_Data provided_
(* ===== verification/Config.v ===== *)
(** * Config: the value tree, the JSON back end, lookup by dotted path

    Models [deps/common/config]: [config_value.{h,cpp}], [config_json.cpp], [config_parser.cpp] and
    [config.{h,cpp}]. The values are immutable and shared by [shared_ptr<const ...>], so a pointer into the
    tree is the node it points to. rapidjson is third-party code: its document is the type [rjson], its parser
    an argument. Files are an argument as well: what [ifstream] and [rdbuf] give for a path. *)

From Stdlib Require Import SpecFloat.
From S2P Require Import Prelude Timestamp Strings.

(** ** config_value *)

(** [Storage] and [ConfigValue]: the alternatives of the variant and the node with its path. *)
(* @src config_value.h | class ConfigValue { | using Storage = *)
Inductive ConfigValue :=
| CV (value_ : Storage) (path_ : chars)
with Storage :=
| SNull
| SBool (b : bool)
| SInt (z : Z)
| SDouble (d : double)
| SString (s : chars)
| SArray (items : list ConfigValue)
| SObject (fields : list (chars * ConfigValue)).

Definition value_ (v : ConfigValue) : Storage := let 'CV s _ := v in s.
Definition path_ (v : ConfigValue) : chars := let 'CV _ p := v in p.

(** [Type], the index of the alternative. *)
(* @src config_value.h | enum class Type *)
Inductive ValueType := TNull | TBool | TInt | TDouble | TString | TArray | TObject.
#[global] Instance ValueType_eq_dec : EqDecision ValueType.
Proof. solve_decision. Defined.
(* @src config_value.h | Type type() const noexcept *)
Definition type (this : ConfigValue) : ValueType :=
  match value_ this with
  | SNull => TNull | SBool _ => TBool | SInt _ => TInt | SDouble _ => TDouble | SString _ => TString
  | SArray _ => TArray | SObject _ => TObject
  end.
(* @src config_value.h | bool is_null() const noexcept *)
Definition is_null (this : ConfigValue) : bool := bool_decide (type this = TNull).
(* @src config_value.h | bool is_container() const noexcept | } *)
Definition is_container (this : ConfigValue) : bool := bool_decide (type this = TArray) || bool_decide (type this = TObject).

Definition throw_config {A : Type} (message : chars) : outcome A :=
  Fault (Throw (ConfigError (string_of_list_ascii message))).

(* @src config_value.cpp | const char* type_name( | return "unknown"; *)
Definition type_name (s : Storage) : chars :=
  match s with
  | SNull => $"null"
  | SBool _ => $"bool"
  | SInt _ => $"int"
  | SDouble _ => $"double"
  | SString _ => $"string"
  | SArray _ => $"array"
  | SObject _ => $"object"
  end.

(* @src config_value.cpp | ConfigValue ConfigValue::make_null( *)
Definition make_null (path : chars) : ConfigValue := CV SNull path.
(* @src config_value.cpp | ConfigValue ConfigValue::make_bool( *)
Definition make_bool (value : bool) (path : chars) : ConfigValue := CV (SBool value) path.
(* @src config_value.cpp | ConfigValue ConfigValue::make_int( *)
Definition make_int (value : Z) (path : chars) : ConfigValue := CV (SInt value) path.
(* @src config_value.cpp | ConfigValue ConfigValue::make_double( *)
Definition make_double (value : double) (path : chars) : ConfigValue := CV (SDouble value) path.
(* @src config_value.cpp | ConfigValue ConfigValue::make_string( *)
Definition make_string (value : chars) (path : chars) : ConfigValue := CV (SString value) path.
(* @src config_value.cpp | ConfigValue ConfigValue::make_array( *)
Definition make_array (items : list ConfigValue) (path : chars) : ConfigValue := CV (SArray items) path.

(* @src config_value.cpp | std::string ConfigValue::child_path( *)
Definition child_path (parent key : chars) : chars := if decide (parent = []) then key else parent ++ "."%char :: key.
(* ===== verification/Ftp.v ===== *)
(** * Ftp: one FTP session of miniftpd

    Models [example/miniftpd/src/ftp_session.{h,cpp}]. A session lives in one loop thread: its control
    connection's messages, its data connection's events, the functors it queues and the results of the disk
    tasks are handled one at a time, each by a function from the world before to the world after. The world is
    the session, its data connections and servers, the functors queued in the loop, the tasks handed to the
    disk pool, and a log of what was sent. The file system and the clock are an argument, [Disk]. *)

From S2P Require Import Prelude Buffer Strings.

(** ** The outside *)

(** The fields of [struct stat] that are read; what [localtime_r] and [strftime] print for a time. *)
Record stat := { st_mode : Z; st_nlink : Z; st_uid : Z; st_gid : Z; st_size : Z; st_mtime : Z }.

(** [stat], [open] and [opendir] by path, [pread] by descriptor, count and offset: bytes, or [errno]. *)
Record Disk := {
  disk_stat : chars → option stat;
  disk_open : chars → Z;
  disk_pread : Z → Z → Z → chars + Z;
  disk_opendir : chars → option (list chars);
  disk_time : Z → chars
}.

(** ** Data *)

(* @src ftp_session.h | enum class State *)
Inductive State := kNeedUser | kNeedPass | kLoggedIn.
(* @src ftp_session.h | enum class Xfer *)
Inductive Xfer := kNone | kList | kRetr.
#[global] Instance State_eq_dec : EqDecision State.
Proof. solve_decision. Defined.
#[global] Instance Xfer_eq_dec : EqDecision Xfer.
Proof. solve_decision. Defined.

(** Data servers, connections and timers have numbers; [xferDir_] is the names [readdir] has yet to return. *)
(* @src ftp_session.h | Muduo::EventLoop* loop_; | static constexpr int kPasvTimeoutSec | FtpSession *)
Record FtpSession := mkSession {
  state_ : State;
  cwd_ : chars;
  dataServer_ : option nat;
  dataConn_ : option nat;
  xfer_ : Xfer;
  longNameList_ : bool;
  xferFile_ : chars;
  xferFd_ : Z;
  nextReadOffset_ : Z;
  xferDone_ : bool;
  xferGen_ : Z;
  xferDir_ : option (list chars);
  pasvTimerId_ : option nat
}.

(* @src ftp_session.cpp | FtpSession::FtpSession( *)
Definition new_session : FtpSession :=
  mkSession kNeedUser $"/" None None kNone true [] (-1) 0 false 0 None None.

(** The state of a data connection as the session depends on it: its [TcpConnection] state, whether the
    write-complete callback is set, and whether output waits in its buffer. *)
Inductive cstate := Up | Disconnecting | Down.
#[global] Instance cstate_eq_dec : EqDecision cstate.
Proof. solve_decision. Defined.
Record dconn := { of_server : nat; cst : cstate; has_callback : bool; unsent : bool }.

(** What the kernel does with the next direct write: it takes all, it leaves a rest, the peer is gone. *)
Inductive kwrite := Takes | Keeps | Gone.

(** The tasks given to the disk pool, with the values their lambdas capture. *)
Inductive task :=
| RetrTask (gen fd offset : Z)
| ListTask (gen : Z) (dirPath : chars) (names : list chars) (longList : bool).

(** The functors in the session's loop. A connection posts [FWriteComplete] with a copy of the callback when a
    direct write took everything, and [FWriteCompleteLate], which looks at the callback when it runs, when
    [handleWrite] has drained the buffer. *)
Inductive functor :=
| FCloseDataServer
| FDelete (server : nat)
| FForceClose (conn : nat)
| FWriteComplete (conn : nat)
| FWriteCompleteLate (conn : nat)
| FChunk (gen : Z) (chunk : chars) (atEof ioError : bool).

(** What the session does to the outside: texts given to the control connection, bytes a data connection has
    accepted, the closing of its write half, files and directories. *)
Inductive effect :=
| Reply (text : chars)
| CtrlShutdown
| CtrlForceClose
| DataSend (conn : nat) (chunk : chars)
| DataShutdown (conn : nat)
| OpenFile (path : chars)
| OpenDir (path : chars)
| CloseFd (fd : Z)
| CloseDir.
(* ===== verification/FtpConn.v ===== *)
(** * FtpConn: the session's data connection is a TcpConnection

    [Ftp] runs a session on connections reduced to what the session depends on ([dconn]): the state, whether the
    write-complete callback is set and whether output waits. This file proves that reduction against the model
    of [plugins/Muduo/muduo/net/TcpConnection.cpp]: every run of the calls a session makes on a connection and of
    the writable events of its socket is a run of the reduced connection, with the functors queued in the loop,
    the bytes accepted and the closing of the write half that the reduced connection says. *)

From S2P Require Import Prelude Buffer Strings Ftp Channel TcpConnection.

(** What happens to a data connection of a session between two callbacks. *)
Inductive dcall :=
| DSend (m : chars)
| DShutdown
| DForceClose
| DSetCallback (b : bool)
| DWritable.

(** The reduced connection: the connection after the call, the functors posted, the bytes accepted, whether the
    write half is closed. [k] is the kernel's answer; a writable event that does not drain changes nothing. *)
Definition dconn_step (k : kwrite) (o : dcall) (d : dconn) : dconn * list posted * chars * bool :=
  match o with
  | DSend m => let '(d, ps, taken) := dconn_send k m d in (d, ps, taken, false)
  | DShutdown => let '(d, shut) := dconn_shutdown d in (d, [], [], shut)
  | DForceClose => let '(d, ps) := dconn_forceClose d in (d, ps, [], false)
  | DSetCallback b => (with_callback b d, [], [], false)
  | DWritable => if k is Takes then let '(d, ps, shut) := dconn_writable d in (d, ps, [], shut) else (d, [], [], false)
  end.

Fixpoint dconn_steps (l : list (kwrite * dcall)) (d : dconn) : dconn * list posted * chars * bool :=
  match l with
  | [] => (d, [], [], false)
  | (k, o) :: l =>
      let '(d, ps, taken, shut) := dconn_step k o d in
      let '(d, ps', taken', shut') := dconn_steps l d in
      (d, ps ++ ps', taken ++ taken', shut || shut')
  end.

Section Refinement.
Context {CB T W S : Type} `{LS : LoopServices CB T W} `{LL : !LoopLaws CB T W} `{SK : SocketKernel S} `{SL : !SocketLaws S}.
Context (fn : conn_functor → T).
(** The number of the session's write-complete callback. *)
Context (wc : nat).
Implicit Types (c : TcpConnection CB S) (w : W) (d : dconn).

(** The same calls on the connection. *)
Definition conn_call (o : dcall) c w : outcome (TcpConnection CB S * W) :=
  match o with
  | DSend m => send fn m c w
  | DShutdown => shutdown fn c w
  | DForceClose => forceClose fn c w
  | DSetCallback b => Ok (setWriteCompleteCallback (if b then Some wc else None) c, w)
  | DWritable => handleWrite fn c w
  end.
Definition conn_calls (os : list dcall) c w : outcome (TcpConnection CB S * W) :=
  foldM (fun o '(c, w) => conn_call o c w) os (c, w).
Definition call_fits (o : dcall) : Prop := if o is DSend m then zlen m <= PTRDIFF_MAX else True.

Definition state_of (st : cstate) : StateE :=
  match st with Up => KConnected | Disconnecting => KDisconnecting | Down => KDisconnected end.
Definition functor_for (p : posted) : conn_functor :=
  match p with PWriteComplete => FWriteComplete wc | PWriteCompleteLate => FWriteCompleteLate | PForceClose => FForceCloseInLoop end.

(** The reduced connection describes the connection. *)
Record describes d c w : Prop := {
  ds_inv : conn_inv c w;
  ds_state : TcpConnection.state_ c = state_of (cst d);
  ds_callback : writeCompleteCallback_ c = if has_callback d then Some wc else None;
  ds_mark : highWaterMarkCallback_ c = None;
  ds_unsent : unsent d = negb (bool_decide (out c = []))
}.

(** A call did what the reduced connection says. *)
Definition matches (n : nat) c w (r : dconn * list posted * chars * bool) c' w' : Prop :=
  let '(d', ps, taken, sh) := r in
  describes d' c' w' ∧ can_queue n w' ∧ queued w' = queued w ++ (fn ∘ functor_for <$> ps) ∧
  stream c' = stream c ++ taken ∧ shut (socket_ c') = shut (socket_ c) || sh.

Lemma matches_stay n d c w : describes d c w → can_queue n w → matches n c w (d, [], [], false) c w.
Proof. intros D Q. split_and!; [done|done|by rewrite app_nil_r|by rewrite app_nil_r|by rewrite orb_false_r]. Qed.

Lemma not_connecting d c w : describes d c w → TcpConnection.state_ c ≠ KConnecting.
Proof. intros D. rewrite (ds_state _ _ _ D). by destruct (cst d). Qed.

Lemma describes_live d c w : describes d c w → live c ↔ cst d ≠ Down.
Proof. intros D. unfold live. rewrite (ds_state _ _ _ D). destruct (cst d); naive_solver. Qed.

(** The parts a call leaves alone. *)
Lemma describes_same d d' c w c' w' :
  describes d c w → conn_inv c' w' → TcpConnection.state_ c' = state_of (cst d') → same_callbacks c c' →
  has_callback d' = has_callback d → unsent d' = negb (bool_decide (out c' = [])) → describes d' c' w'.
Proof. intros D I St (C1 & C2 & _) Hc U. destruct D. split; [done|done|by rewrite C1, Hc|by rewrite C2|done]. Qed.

_Directions_
Look above for the line with "(* @src config_value.cpp | const" and the line with "(* @src config_value.cpp | ConfigValue ConfigValue::make_int( *)". Retype those two lines and every line between them exactly, adding nothing.

_Answer box_
(* @src config_value.cpp | const char* type_name( | return "unknown"; *)
Definition type_name (s : Storage) : chars :=
  match s with
  | SNull => $"null"
  | SBool _ => $"bool"
  | SInt _ => $"int"
  | SDouble _ => $"double"
  | SString _ => $"string"
  | SArray _ => $"array"
  | SObject _ => $"object"
  end.

(* @src config_value.cpp | ConfigValue ConfigValue::make_null( *)
Definition make_null (path : chars) : ConfigValue := CV SNull path.
(* @src config_value.cpp | ConfigValue ConfigValue::make_bool( *)
Definition make_bool (value : bool) (path : chars) : ConfigValue := CV (SBool value) path.
(* @src config_value.cpp | ConfigValue ConfigValue::make_int( *)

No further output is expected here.